Determine how many lines in the entries contain the word "advance", and give that number with no other text.

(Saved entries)
•••
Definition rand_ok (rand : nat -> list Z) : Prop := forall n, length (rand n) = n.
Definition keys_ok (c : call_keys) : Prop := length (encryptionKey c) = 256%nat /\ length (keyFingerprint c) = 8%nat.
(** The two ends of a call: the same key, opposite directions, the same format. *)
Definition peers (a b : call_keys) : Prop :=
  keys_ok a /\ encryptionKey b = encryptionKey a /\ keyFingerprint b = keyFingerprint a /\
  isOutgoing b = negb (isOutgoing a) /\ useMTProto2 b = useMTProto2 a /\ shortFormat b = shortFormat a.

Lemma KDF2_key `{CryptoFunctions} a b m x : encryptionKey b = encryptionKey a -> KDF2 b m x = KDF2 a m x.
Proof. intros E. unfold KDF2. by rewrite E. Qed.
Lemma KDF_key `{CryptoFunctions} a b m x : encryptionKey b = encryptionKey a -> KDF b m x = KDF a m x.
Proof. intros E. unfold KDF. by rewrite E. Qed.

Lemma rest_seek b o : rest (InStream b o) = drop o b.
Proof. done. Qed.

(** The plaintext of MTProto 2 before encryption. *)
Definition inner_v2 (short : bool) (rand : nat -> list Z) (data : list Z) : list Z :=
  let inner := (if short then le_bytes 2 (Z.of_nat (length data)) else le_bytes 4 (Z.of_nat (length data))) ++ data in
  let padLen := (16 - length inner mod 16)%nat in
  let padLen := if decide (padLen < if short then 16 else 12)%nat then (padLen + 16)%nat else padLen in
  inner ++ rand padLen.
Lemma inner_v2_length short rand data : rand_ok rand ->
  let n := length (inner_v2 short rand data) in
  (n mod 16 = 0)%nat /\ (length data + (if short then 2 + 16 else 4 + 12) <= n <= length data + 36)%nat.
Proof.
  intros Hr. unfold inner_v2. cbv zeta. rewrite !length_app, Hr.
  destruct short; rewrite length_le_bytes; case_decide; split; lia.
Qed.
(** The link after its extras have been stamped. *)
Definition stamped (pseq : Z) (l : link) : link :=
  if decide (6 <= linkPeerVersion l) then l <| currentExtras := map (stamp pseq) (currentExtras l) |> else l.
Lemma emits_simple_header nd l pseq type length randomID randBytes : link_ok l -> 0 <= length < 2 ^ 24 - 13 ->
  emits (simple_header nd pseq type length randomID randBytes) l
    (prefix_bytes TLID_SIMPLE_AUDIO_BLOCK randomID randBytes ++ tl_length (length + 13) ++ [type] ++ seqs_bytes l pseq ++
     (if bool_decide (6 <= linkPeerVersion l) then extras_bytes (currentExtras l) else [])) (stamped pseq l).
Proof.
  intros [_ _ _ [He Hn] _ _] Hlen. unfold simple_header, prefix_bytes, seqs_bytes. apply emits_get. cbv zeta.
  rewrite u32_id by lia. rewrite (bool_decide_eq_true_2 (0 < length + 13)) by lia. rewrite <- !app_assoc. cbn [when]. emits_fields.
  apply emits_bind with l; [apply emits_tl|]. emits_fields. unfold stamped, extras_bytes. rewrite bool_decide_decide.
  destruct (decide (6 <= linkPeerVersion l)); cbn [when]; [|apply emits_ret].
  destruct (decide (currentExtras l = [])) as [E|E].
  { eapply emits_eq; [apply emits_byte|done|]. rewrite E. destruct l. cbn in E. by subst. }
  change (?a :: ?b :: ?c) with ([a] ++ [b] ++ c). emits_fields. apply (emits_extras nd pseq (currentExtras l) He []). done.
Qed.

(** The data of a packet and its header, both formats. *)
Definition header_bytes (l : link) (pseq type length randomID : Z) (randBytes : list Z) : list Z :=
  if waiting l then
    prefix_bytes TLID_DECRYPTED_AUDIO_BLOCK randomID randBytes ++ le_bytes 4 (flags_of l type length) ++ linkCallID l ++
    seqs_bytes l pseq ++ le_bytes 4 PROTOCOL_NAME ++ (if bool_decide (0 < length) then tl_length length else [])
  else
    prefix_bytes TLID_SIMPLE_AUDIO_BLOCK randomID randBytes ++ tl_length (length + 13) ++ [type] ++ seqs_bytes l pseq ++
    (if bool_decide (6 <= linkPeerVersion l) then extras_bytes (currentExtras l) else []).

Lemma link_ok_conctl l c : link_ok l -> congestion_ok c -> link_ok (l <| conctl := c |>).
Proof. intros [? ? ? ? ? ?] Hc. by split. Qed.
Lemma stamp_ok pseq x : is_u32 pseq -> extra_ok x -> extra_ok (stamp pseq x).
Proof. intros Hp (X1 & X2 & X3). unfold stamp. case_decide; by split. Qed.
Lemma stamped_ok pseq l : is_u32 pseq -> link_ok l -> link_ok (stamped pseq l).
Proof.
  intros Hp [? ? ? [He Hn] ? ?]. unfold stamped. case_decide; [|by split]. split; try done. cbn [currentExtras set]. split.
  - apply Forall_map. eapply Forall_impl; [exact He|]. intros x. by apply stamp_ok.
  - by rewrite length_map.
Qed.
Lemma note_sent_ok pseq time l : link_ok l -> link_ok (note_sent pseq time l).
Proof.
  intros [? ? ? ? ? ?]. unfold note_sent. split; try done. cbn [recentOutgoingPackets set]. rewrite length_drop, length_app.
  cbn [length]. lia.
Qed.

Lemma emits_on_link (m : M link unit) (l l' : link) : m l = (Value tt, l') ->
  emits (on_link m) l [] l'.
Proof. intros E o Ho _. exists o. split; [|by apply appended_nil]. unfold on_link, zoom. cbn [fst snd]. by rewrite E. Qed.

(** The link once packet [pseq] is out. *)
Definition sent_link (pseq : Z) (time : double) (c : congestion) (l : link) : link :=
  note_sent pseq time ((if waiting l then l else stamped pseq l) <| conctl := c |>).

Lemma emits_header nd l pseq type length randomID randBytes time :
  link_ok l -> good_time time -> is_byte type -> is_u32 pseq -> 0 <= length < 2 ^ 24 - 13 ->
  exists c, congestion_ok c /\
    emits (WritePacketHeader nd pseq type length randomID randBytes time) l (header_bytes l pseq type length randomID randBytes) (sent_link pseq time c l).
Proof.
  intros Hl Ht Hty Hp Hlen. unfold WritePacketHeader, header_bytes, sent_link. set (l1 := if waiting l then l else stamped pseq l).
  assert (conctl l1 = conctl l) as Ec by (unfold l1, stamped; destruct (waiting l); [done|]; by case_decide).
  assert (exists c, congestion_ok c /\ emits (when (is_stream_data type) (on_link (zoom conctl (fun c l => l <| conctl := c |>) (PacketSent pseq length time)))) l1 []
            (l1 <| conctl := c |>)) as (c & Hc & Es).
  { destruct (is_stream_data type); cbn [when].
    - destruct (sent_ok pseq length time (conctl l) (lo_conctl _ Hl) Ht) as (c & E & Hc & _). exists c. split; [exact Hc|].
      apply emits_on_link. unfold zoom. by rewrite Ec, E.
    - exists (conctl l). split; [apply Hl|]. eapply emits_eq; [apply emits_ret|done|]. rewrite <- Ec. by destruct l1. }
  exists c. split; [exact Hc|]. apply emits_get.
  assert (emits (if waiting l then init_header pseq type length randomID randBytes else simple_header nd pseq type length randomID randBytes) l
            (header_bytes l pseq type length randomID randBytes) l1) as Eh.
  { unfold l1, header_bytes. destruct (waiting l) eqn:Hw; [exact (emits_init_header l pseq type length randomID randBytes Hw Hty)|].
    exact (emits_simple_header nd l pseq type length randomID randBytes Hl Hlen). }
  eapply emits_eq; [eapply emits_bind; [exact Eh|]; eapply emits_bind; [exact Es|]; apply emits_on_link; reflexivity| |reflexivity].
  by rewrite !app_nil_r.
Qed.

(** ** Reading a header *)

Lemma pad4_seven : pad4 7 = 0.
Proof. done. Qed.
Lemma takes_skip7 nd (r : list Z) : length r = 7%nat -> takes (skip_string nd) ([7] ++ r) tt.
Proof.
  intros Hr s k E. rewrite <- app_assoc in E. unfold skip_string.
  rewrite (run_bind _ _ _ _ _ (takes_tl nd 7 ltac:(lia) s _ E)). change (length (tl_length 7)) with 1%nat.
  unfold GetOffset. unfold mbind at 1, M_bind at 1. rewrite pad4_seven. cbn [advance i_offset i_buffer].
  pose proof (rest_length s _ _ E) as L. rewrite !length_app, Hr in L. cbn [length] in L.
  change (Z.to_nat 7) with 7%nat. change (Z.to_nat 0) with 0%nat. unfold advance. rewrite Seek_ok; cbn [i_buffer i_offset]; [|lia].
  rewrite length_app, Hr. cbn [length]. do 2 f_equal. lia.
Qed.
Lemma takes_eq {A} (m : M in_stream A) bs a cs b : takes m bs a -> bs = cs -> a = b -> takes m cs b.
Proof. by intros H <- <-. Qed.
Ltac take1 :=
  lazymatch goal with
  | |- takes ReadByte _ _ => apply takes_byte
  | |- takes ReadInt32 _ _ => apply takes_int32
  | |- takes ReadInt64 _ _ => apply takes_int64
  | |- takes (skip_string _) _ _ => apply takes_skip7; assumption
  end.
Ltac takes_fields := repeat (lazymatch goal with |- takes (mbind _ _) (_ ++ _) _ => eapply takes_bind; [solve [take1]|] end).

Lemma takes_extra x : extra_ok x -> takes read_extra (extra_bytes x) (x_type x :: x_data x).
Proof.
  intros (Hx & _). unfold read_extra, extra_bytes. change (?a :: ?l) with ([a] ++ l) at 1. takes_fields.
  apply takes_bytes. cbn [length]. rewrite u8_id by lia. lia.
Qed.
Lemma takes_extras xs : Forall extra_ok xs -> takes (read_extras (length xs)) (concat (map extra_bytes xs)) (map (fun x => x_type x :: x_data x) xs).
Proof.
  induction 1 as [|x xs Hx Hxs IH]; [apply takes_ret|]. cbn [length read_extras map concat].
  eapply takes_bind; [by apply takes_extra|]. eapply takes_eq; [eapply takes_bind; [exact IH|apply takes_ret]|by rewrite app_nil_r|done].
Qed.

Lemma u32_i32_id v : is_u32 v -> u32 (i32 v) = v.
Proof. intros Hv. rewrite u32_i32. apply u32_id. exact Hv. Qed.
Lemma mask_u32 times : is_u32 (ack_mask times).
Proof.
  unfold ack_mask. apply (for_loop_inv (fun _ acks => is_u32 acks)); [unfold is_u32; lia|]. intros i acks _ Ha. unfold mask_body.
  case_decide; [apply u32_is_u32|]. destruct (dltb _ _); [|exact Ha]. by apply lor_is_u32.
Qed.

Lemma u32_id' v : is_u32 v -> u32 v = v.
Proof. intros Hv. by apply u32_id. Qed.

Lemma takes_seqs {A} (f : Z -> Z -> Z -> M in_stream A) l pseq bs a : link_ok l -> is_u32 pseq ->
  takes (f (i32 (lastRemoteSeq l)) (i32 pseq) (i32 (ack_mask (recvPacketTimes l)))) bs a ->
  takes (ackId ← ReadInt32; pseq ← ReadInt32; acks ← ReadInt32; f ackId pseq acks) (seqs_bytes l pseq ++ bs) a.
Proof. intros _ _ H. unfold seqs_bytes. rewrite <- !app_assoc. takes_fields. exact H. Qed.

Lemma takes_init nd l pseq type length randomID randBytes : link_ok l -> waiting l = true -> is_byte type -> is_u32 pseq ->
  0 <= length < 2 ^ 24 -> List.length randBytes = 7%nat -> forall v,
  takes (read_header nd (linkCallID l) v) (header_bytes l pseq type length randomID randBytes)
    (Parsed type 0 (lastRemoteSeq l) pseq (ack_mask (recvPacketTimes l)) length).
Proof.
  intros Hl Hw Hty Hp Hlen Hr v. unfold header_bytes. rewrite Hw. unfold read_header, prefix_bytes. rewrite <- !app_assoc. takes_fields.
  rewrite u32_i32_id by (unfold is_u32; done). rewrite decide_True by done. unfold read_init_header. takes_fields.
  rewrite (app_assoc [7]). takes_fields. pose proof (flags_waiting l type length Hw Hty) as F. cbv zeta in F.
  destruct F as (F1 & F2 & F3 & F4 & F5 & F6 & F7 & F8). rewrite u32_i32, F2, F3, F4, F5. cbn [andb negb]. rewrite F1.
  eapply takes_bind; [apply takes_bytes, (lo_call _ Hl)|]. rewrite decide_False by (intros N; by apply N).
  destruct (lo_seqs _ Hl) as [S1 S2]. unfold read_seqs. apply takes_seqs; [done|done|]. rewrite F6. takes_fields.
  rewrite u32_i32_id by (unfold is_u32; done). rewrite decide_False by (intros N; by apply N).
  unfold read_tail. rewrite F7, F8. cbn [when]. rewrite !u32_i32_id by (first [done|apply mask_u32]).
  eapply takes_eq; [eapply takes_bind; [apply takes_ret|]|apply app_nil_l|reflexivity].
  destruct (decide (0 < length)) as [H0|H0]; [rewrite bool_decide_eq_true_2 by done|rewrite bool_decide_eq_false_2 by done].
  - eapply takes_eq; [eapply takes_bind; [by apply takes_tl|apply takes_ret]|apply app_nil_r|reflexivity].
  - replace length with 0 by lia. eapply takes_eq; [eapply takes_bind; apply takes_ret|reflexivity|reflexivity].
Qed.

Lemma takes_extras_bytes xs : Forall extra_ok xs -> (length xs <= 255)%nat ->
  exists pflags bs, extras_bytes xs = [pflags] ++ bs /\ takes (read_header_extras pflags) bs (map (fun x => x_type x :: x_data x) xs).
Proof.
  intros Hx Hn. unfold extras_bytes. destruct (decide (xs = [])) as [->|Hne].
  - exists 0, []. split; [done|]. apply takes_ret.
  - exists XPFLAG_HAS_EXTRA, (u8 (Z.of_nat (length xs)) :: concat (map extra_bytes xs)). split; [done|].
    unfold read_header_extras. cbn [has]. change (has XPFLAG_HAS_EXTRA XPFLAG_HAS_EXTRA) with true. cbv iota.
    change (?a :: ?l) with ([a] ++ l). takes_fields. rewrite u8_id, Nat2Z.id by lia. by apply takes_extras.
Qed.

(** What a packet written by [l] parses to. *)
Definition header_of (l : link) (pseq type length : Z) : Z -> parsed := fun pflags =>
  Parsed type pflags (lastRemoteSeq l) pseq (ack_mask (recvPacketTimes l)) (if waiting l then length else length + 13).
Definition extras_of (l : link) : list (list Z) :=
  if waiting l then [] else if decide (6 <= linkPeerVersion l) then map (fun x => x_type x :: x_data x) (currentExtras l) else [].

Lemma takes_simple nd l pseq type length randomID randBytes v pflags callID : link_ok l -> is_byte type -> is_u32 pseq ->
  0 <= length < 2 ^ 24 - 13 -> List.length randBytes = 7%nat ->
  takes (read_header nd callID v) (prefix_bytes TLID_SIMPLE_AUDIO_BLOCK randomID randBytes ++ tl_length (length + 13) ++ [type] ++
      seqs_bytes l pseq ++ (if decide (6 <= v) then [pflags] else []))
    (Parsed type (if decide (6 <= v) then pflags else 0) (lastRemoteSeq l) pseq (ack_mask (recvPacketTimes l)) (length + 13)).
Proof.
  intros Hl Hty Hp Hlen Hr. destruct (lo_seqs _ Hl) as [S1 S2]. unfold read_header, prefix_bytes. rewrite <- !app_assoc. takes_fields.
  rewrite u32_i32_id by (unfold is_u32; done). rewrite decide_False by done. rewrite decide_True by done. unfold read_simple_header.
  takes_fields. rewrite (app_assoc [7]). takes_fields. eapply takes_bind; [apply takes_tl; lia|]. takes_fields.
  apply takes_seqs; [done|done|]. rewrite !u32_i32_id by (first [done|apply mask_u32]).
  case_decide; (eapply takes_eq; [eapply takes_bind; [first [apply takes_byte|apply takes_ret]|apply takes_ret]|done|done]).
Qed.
•••
■ **Exercise result**
2